**THE PROBLEM**
Repeat each of these records exactly.
**********
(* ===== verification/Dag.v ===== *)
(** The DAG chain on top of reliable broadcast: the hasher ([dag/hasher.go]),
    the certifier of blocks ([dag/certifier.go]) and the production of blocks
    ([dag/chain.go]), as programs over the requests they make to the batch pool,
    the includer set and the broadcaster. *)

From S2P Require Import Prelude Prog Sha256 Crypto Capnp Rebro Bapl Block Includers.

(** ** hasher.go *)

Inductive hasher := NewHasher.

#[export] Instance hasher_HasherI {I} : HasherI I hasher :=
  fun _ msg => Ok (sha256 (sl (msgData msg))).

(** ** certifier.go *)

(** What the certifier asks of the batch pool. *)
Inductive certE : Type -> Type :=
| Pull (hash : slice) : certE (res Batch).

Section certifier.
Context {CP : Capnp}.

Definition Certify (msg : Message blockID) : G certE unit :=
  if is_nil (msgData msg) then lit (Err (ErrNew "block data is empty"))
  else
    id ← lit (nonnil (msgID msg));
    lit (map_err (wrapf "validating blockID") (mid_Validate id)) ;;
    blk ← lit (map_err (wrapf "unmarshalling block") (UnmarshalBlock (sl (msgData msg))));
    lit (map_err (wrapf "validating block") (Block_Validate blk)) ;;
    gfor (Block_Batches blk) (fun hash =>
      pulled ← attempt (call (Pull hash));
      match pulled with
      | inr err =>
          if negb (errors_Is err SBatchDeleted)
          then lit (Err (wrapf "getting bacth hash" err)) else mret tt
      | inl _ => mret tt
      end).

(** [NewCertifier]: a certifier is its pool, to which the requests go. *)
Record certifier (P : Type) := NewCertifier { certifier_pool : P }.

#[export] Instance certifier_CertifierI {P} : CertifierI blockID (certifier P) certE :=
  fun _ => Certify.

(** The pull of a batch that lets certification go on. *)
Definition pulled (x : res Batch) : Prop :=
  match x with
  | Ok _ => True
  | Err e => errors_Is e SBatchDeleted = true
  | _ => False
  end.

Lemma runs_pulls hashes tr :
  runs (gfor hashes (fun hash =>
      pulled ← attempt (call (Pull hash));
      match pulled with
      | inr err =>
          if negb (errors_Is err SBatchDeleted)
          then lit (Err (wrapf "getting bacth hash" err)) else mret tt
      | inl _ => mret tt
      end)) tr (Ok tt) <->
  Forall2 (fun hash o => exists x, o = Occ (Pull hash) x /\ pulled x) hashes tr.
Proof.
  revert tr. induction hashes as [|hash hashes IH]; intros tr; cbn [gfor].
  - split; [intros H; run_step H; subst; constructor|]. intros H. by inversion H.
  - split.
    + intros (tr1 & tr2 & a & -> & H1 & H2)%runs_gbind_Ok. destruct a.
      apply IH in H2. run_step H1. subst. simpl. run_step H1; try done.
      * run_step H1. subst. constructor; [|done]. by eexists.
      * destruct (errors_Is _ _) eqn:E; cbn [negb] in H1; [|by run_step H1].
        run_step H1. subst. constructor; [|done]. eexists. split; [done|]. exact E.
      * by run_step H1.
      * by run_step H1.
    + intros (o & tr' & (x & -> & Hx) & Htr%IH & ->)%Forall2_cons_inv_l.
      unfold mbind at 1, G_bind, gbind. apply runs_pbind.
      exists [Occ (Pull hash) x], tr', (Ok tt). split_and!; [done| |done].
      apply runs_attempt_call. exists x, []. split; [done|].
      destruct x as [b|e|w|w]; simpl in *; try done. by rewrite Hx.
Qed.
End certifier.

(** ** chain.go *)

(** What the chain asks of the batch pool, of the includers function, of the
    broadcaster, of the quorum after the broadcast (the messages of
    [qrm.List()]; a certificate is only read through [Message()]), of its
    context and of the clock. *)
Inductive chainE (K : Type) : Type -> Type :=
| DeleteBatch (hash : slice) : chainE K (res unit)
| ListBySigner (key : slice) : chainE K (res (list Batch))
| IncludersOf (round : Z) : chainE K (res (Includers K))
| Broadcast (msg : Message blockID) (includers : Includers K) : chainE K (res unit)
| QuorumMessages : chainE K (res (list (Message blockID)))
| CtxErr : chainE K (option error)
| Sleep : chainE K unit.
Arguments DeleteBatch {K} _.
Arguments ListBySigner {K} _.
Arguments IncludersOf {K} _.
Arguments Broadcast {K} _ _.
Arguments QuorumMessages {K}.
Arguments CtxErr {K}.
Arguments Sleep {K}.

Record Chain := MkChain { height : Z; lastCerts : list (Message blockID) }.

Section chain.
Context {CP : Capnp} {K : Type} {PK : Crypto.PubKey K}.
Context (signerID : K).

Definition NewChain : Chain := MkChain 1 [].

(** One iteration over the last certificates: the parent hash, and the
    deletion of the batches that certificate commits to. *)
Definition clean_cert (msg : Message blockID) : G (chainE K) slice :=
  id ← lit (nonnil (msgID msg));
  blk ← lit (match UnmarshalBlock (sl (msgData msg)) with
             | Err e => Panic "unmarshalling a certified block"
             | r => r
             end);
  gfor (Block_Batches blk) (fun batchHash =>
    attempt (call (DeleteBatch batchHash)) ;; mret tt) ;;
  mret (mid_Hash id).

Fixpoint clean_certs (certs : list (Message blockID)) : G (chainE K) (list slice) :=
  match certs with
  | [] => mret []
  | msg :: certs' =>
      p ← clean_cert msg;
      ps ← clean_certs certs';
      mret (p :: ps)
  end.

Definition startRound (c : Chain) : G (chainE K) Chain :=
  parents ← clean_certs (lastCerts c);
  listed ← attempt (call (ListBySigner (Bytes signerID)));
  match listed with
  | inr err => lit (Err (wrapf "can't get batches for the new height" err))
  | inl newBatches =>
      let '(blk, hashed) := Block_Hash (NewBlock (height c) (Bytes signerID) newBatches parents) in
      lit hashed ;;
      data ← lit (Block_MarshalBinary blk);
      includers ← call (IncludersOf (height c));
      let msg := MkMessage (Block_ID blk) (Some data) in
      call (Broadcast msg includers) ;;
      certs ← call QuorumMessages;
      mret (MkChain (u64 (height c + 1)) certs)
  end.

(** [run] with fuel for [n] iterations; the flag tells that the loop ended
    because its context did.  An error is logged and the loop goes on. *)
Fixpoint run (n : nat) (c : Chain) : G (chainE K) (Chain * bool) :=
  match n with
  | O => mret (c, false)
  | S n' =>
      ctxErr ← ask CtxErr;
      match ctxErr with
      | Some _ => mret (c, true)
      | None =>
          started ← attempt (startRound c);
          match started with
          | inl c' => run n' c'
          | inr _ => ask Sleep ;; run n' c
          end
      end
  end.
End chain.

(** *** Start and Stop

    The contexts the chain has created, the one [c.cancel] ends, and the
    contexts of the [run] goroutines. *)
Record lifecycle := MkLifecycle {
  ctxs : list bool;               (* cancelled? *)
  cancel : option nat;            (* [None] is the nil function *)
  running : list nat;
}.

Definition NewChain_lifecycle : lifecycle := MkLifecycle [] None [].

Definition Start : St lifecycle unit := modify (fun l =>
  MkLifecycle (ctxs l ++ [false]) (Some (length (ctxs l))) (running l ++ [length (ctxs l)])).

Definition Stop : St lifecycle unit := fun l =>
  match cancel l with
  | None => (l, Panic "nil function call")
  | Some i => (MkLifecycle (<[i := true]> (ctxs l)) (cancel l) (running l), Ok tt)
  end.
**********
**WRITTEN ANSWER**
(* ===== verification/Dag.v ===== *)
(** The DAG chain on top of reliable broadcast: the hasher ([dag/hasher.go]),
    the certifier of blocks ([dag/certifier.go]) and the production of blocks
    ([dag/chain.go]), as programs over the requests they make to the batch pool,
    the includer set and the broadcaster. *)

From S2P Require Import Prelude Prog Sha256 Crypto Capnp Rebro Bapl Block Includers.

(** ** hasher.go *)

Inductive hasher := NewHasher.

#[export] Instance hasher_HasherI {I} : HasherI I hasher :=
  fun _ msg => Ok (sha256 (sl (msgData msg))).

(** ** certifier.go *)

(** What the certifier asks of the batch pool. *)
Inductive certE : Type -> Type :=
| Pull (hash : slice) : certE (res Batch).

Section certifier.
Context {CP : Capnp}.

Definition Certify (msg : Message blockID) : G certE unit :=
  if is_nil (msgData msg) then lit (Err (ErrNew "block data is empty"))
  else
    id ← lit (nonnil (msgID msg));
    lit (map_err (wrapf "validating blockID") (mid_Validate id)) ;;
    blk ← lit (map_err (wrapf "unmarshalling block") (UnmarshalBlock (sl (msgData msg))));
    lit (map_err (wrapf "validating block") (Block_Validate blk)) ;;
    gfor (Block_Batches blk) (fun hash =>
      pulled ← attempt (call (Pull hash));
      match pulled with
      | inr err =>
          if negb (errors_Is err SBatchDeleted)
          then lit (Err (wrapf "getting bacth hash" err)) else mret tt
      | inl _ => mret tt
      end).

(** [NewCertifier]: a certifier is its pool, to which the requests go. *)
Record certifier (P : Type) := NewCertifier { certifier_pool : P }.

#[export] Instance certifier_CertifierI {P} : CertifierI blockID (certifier P) certE :=
  fun _ => Certify.

(** The pull of a batch that lets certification go on. *)
Definition pulled (x : res Batch) : Prop :=
  match x with
  | Ok _ => True
  | Err e => errors_Is e SBatchDeleted = true
  | _ => False
  end.

Lemma runs_pulls hashes tr :
  runs (gfor hashes (fun hash =>
      pulled ← attempt (call (Pull hash));
      match pulled with
      | inr err =>
          if negb (errors_Is err SBatchDeleted)
          then lit (Err (wrapf "getting bacth hash" err)) else mret tt
      | inl _ => mret tt
      end)) tr (Ok tt) <->
  Forall2 (fun hash o => exists x, o = Occ (Pull hash) x /\ pulled x) hashes tr.
Proof.
  revert tr. induction hashes as [|hash hashes IH]; intros tr; cbn [gfor].
  - split; [intros H; run_step H; subst; constructor|]. intros H. by inversion H.
  - split.
    + intros (tr1 & tr2 & a & -> & H1 & H2)%runs_gbind_Ok. destruct a.
      apply IH in H2. run_step H1. subst. simpl. run_step H1; try done.
      * run_step H1. subst. constructor; [|done]. by eexists.
      * destruct (errors_Is _ _) eqn:E; cbn [negb] in H1; [|by run_step H1].
        run_step H1. subst. constructor; [|done]. eexists. split; [done|]. exact E.
      * by run_step H1.
      * by run_step H1.
    + intros (o & tr' & (x & -> & Hx) & Htr%IH & ->)%Forall2_cons_inv_l.
      unfold mbind at 1, G_bind, gbind. apply runs_pbind.
      exists [Occ (Pull hash) x], tr', (Ok tt). split_and!; [done| |done].
      apply runs_attempt_call. exists x, []. split; [done|].
      destruct x as [b|e|w|w]; simpl in *; try done. by rewrite Hx.
Qed.
End certifier.

(** ** chain.go *)

(** What the chain asks of the batch pool, of the includers function, of the
    broadcaster, of the quorum after the broadcast (the messages of
    [qrm.List()]; a certificate is only read through [Message()]), of its
    context and of the clock. *)
Inductive chainE (K : Type) : Type -> Type :=
| DeleteBatch (hash : slice) : chainE K (res unit)
| ListBySigner (key : slice) : chainE K (res (list Batch))
| IncludersOf (round : Z) : chainE K (res (Includers K))
| Broadcast (msg : Message blockID) (includers : Includers K) : chainE K (res unit)
| QuorumMessages : chainE K (res (list (Message blockID)))
| CtxErr : chainE K (option error)
| Sleep : chainE K unit.
Arguments DeleteBatch {K} _.
Arguments ListBySigner {K} _.
Arguments IncludersOf {K} _.
Arguments Broadcast {K} _ _.
Arguments QuorumMessages {K}.
Arguments CtxErr {K}.
Arguments Sleep {K}.

Record Chain := MkChain { height : Z; lastCerts : list (Message blockID) }.

Section chain.
Context {CP : Capnp} {K : Type} {PK : Crypto.PubKey K}.
Context (signerID : K).

Definition NewChain : Chain := MkChain 1 [].

(** One iteration over the last certificates: the parent hash, and the
    deletion of the batches that certificate commits to. *)
Definition clean_cert (msg : Message blockID) : G (chainE K) slice :=
  id ← lit (nonnil (msgID msg));
  blk ← lit (match UnmarshalBlock (sl (msgData msg)) with
             | Err e => Panic "unmarshalling a certified block"
             | r => r
             end);
  gfor (Block_Batches blk) (fun batchHash =>
    attempt (call (DeleteBatch batchHash)) ;; mret tt) ;;
  mret (mid_Hash id).

Fixpoint clean_certs (certs : list (Message blockID)) : G (chainE K) (list slice) :=
  match certs with
  | [] => mret []
  | msg :: certs' =>
      p ← clean_cert msg;
      ps ← clean_certs certs';
      mret (p :: ps)
  end.

Definition startRound (c : Chain) : G (chainE K) Chain :=
  parents ← clean_certs (lastCerts c);
  listed ← attempt (call (ListBySigner (Bytes signerID)));
  match listed with
  | inr err => lit (Err (wrapf "can't get batches for the new height" err))
  | inl newBatches =>
      let '(blk, hashed) := Block_Hash (NewBlock (height c) (Bytes signerID) newBatches parents) in
      lit hashed ;;
      data ← lit (Block_MarshalBinary blk);
      includers ← call (IncludersOf (height c));
      let msg := MkMessage (Block_ID blk) (Some data) in
      call (Broadcast msg includers) ;;
      certs ← call QuorumMessages;
      mret (MkChain (u64 (height c + 1)) certs)
  end.

(** [run] with fuel for [n] iterations; the flag tells that the loop ended
    because its context did.  An error is logged and the loop goes on. *)
Fixpoint run (n : nat) (c : Chain) : G (chainE K) (Chain * bool) :=
  match n with
  | O => mret (c, false)
  | S n' =>
      ctxErr ← ask CtxErr;
      match ctxErr with
      | Some _ => mret (c, true)
      | None =>
          started ← attempt (startRound c);
          match started with
          | inl c' => run n' c'
          | inr _ => ask Sleep ;; run n' c
          end
      end
  end.
End chain.

(** *** Start and Stop

    The contexts the chain has created, the one [c.cancel] ends, and the
    contexts of the [run] goroutines. *)
Record lifecycle := MkLifecycle {
  ctxs : list bool;               (* cancelled? *)
  cancel : option nat;            (* [None] is the nil function *)
  running : list nat;
}.

Definition NewChain_lifecycle : lifecycle := MkLifecycle [] None [].

Definition Start : St lifecycle unit := modify (fun l =>
  MkLifecycle (ctxs l ++ [false]) (Some (length (ctxs l))) (running l ++ [length (ctxs l)])).

Definition Stop : St lifecycle unit := fun l =>
  match cancel l with
  | None => (l, Panic "nil function call")
  | Some i => (MkLifecycle (<[i := true]> (ctxs l)) (cancel l) (running l), Ok tt)
  end.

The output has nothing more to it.